El viernes se retomará la audiencia de formalización de cargos contra los tres hijos de Julia Chuñil, acusados por la desaparición y muerte de la dirigente mapuche, hecho registrado en noviembre de 2024 en Máfil, región de Los Ríos.
Tras una extensa jornada, el tribunal resolvió hacer un receso y la audiencia se retomará mañana a las 9:00 horas. En la instancia, se conocerán las cautelares con las que quedarán los tres imputados.
A la espera de lo anterior, los acusados quedarán bajo el resguardo de Gendarmería en el Complejo Penitenciario de Valdivia.
Los acusados corresponden a Pablo San Martín Chuñil, Javier Troncoso Chuñil y Jeannette Troncoso Chuñil, sumado al exyerno, cuya imagen, nombre e iniciales no se pueden dar a conocer por orden del tribunal. A los tres primeros se les imputa el delito de parricidio y al cuarto el homicidio calificado con alevosía.
Un asesino y dos colaboradores
Esta jornada, la Fiscalía presentó la acusación, detallando que el 8 de noviembre, a eso de las 23:00 horas, el imputado Javier Troncoso Chuñil llegó en estado de ebriedad al inmueble donde vivía con su madre, donde además estaban otros integrantes del grupo familiar, correspondientes a otros dos hermanos y dos sobrinos.
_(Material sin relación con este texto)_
(* ===== verification/DiGraphFacts.v ===== *)
(** * Dependency injection: the checks on the provider graph

    What the cycle check, the scope check and the ordering of [DiFinish] tell
    about a dependency graph, and that the fuel [_finish] gives them is
    enough. *)

From Stdlib Require Import ZArith Lia.
From stdpp Require Import base tactics list gmap strings.
From S2P Require Import Prelude DiDeclarations DiCompiler DiFinish.
Local Open Scope Z_scope.

(** ** Dictionaries and filters *)

Lemma dict_get_is_Some {K A} `{EqDecision K} (d : list (K * A)) k : is_Some (dict_get d k) ↔ k ∈ d.*1.
Proof.
  rewrite <- not_eq_None_Some, dict_get_None. split; [apply dec_stable|]. tauto.
Qed.

Lemma elem_dict_get {K A} `{EqDecision K} (d : list (K * A)) k v :
  NoDup d.*1 → (k, v) ∈ d → dict_get d k = Some v.
Proof.
  induction d as [|[j w] d IH]; [set_solver|]. rewrite fmap_cons. simpl.
  intros [Hj Hnd]%NoDup_cons Hin. rewrite dict_get_cons.
  apply elem_of_cons in Hin as [[= -> ->]|Hin]; [by rewrite decide_True|].
  rewrite decide_False; [auto|]. intros ->. apply Hj. by apply (list_elem_of_fmap_2 fst _ (k, v)).
Qed.

Lemma filter_length_lt {A} (P Q : A → Prop) `{∀ x, Decision (P x), ∀ x, Decision (Q x)} l x :
  x ∈ l → ¬ P x → Q x → (∀ y, P y → Q y) → (length (filter P l) < length (filter Q l))%nat.
Proof.
  intros Hx HnP HQ Himp.
  assert (∀ l, length (filter P l) <= length (filter Q l))%nat as Hle.
  { intros k. induction k as [|a k IH]; [done|]. rewrite !filter_cons.
    destruct (decide (P a)); [rewrite decide_True by auto; simpl; lia|].
    destruct (decide (Q a)); simpl; lia. }
  induction l as [|a l IH]; [by apply elem_of_nil in Hx|]. rewrite !filter_cons.
  apply elem_of_cons in Hx as [<-|Hx].
  - rewrite decide_False, decide_True by done. simpl. specialize (Hle l). lia.
  - specialize (IH Hx). destruct (decide (P a)); [rewrite decide_True by auto; simpl; lia|].
    destruct (decide (Q a)); simpl; lia.
Qed.

(** ** Dependency-first orders *)

Section topo.
Context {A : Type} `{EqDecision A} (E : A → list A).

(** What an element depends on comes before it. *)
Definition topo (l : list A) : Prop :=
  ∀ pre x post, l = pre ++ x :: post → ∀ d, d ∈ E x → d ∈ pre.

Lemma topo_nil : topo [].
Proof. intros pre x post Heq. by destruct pre. Qed.

Lemma topo_snoc l x : topo l → (∀ d, d ∈ E x → d ∈ l) → topo (l ++ [x]).
Proof.
  intros Hl Hx pre y post Heq d Hd. destruct (decide (post = [])) as [->|Hne].
  - apply app_inj_tail in Heq as [-> ->]. auto.
  - destruct (exists_last Hne) as (post' & z & ->).
    rewrite app_comm_cons, app_assoc in Heq. apply app_inj_tail in Heq as [-> _].
    by eapply Hl.
Qed.

Lemma topo_snoc_inv l x : topo (l ++ [x]) → topo l ∧ ∀ d, d ∈ E x → d ∈ l.
Proof.
  intros Ht. split.
  - intros pre y post Heq d Hd. apply (Ht pre y (post ++ [x])); [|done]. by rewrite Heq, <- app_assoc.
  - by apply (Ht l x []).
Qed.

Lemma topo_filter (P : A → Prop) `{∀ x, Decision (P x)} l :
  (∀ x d, P x → d ∈ E x → P d) → topo l → topo (filter P l).
Proof.
  intros HP. induction l as [|x l IH] using rev_ind; [done|]. intros [Ht Hx]%topo_snoc_inv.
  rewrite filter_app. change (filter P [x]) with (if decide (P x) then [x] else []).
  destruct (decide (P x)) as [Hp|]; [|rewrite app_nil_r; auto].
  apply topo_snoc; [auto|]. intros d Hd. apply list_elem_of_filter. eauto.
Qed.

(** The place in a dependency-first order. *)
Definition rank (l : list A) (x : A) : nat :=
  default (length l) (fst <$> list_find (x =.) l).

Lemma rank_split l pre x post : NoDup l → l = pre ++ x :: post → rank l x = length pre.
Proof.
  intros Hnd ->. unfold rank.
  assert (list_find (x =.) (pre ++ x :: post) = Some (length pre, x)) as ->; [|done].
  apply list_find_Some. split_and!; [apply list_lookup_middle; done|done|].
  intros j y Hj Hlt ->. rewrite lookup_app_l in Hj by done.
  apply NoDup_app in Hnd as (_ & Hnd & _). apply (Hnd y); [by eapply list_elem_of_lookup_2|left].
Qed.

Lemma rank_lt l x : x ∈ l → (rank l x < length l)%nat.
Proof.
  intros Hx. unfold rank. destruct (list_find (x =.) l) as [[i y]|] eqn:Hf; simpl.
  - apply list_find_Some in Hf as (Hi & _ & _). by apply lookup_lt_Some in Hi.
  - apply list_find_None in Hf. rewrite Forall_forall in Hf. by destruct (Hf x Hx).
Qed.

Lemma topo_rank l x d : NoDup l → topo l → x ∈ l → d ∈ E x → (rank l d < rank l x)%nat ∧ d ∈ l.
Proof.
  intros Hnd Ht Hx Hd. apply list_elem_of_split in Hx as (pre & post & Heq).
  pose proof (Ht _ _ _ Heq d Hd) as Hpre.
  rewrite (rank_split l pre x post Hnd Heq).
  apply list_elem_of_split in Hpre as (p1 & p2 & ->).
  rewrite (rank_split l p1 d (p2 ++ x :: post) Hnd) by (by rewrite Heq, <- app_assoc).
  split; [rewrite length_app; simpl; lia|]. subst l. set_solver.
Qed.
End topo.

(** ** The cycle check *)

Section edges.
Context (edges : edges_t) (pm : provider_map_t).
Let E := edges_from edges.

(** The finished providers in the order they were finished. *)
Definition cycle_inv (s : cycle_state) (l : list ProviderRef) : Prop :=
  NoDup l ∧ topo E l ∧ ∀ x, cs_states s !! x = Some DONE ↔ x ∈ l.

Definition cycle_step (s s' : cycle_state) (l l' : list ProviderRef) : Prop :=
  cycle_inv s' l' ∧ l `prefix_of` l' ∧
  (∀ x, cs_states s' !! x = Some VISITING ↔ cs_states s !! x = Some VISITING) ∧
  cs_stack s' = cs_stack s.

Lemma cycle_step_trans s1 s2 s3 l1 l2 l3 :
  cycle_step s1 s2 l1 l2 → cycle_step s2 s3 l2 l3 → cycle_step s1 s3 l1 l3.
Proof.
  intros (_ & H1 & H2 & H3) (H4 & H5 & H6 & H7).
  split_and!; [done|by etrans| |congruence]. intros x. by rewrite H6, H2.
Qed.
También estaba en el lugar un adulto mayor que vive en el mismo sitio y que era cuidado por Chuñil, a quien golpea y amenaza con un cuchillo con la intención de robarle el dinero de su pensión, cuyo monto es de 212 mil pesos.
Al ver esta situación, la madre del imputado —actualmente desaparecida— interviene y logra quitarle el arma blanca y, a su vez, frustrar el asalto. Al no lograr su cometido, el imputado Javier Troncoso comienza a golpear brutalmente a su madre al exterior del inmueble y la asfixia hasta causar su muerte.
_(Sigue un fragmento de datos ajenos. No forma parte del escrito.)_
(* ===== verification/DiPlanFacts.v ===== *)
(** * Dependency injection: the plans of the modules

    What [plan_module], the fallback providers and [collect_providers] produce,
    and everything a successful [_finish] establishes, in one lemma. *)

From Stdlib Require Import ZArith Lia.
From stdpp Require Import base tactics list gmap strings.
From S2P Require Import Prelude DiDeclarations DiCompiler DiFinish DiGraphFacts DiFinishFacts.
Local Open Scope Z_scope.

Lemma elem_of_dict_set {K A} `{EqDecision K} (d : list (K * A)) k w x :
  x ∈ dict_set d k w → x = (k, w) ∨ x ∈ d.
Proof.
  induction d as [|[j y] d IH]; simpl; [set_solver|]. case_decide; set_solver.
Qed.

Lemma dict_set_new_keys {K A} `{EqDecision K} (d : list (K * A)) k w :
  k ∉ d.*1 → (dict_set d k w).*1 = d.*1 ++ [k].
Proof.
  induction d as [|[j y] d IH]; [done|]. rewrite fmap_cons. simpl. intros Hk.
  rewrite decide_False by set_solver. rewrite fmap_cons. simpl. f_equal. apply IH. set_solver.
Qed.

Section plans.
Context `{Reflection}.

(** A plan as [_finish] first makes it. *)
Definition fresh_plan (m : ModuleId) (p : ProviderPlan) : Prop :=
  pp_key p = {| ref_module_id := m; ref_token := provider_token (pp_declaration p) |} ∧
  pp_scope p = declared_scope (pp_declaration p) ∧
  _compile_dependencies (pp_declaration p) = Ok (pp_dependencies p).

Definition fresh_module (ns : gmap ModuleId _ModuleNode) (mp : ModuleId * ModulePlan) : Prop :=
  mp_module_id mp.2 = mp.1 ∧
  (∃ n, ns !! mp.1 = Some n ∧ mp_imports mp.2 = node_imports n ∧ mp_spec mp.2 = node_spec n) ∧
  Forall (fresh_plan mp.1) (mp_providers mp.2).

Lemma add_provider_fresh m acc d acc' :
  Forall (fresh_plan m) acc.2 → add_provider m acc d = Ok acc' → Forall (fresh_plan m) acc'.2.
Proof.
  intros Hacc Hd. unfold add_provider in Hd. apply result_bind_ok in Hd as (? & _ & Hd).
  apply result_bind_ok in Hd as (? & _ & Hd). apply result_bind_ok in Hd as (deps & Hdeps & Hd).
  injection Hd as <-. simpl. apply Forall_app. split; [done|]. by apply Forall_singleton.
Qed.

Definition planned (ns : gmap ModuleId _ModuleNode) (acc : local_refs_t * module_plans_t) : Prop :=
  Forall (fresh_module ns) acc.2.

Lemma plan_module_planned ns acc m acc' :
  planned ns acc → plan_module ns acc m = Ok acc' →
  planned ns acc' ∧ ∃ mp, acc'.2 = dict_set acc.2 m mp.
Proof.
  intros Hacc Hm. unfold plan_module in Hm. apply result_bind_ok in Hm as (n & Hn & Hm).
  destruct (ns !! m) as [n'|] eqn:Hns; [|done]. injection Hn as ->.
  apply result_bind_ok in Hm as (ds & _ & Hm). apply result_bind_ok in Hm as ([refs ps] & Hps & Hm).
  injection Hm as <-. simpl. split; [|by eexists]. unfold planned. simpl. apply Forall_forall.
  intros x [->|Hx]%elem_of_dict_set; [|unfold planned in Hacc; rewrite Forall_forall in Hacc; auto].
  split_and!; simpl; [done|by exists n|].
  apply (rfold_inv (λ acc, Forall (fresh_plan m) acc.2)) in Hps; [done|simpl; constructor|].
  intros b d b' _. apply add_provider_fresh.
Qed.

Lemma plan_modules_ok ns order acc :
  NoDup order → rfold (plan_module ns) ([], []) order = Ok acc →
  planned ns acc ∧ acc.2.*1 = order.
Proof.
  intros Hnd Hrun.
  assert (∀ order acc0, planned ns acc0 → NoDup (acc0.2.*1 ++ order) →
    rfold (plan_module ns) acc0 order = Ok acc → planned ns acc ∧ acc.2.*1 = acc0.2.*1 ++ order) as Hgen.
  { clear. intros order. induction order as [|m order IH]; intros acc0 Hacc Hnd Hrun; simpl in Hrun.
    - simplify_eq. by rewrite app_nil_r.
    - apply result_bind_ok in Hrun as (acc1 & Hm & Hrun).
      destruct (plan_module_planned _ _ _ _ Hacc Hm) as (Hacc1 & mp & Hset).
      assert (acc1.2.*1 = acc0.2.*1 ++ [m]) as Hk.
      { rewrite Hset. apply dict_set_new_keys. apply NoDup_app in Hnd as (_ & Hnd & _). set_solver. }
      destruct (IH acc1 Hacc1) as [H1 H2]; [by rewrite Hk, <- app_assoc|done|].
      split; [done|]. by rewrite H2, Hk, <- app_assoc. }
  destruct (Hgen order ([], []) ltac:(constructor) Hnd Hrun). done.
Qed.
Pese a la presencia de los otros acusados, ninguno actuó para evitar el ataque y luego se involucraron activamente en lo ocurrido.
Esto porque, una vez muerta, Javier junto a Pablo tomaron el cuerpo y lo trasladaron para ocultarlo, presumiblemente en un bosque. También quemaron su ropa. Por su parte, Jeannette Troncoso, dos días después del crimen, presentó una falsa denuncia por presunta desgracia.
Según el Ministerio Público, con ello buscaban desviar la investigación y asegurar su impunidad. Durante las semanas siguientes, los hijos comenzaron a comportarse como herederos, aprovechándose del patrimonio de la víctima, vendiendo bienes de su propiedad y repartiéndose el dinero obtenido.
Fiscalía pide prisión preventiva
Por todo lo expuesto, la fiscalía pidió para los tres hermanos la prisión preventiva, considerando que su libertad constituye un peligro para la seguridad de la sociedad.
En concreto, les informó que están siendo investigados por los delitos de parricidio consumado, robo con violencia e intimidación frustrado, inhumación ilegal, maltrato habitual y encubrimiento, sumado a los agravantes de alevosía, la superioridad de fuerzas, la nocturnidad y la comisión del delito en la morada de la víctima.
La solicitud de prisión preventiva fue rechazada por la abogada defensora, Karina Riquelme, pidiendo en cambio el arresto domiciliario de los hermanos. La profesional también cuestionó la investigación que lidera la fiscal Esquivel, afirmando que no tomó en consideración la realidad de la cultura mapuche.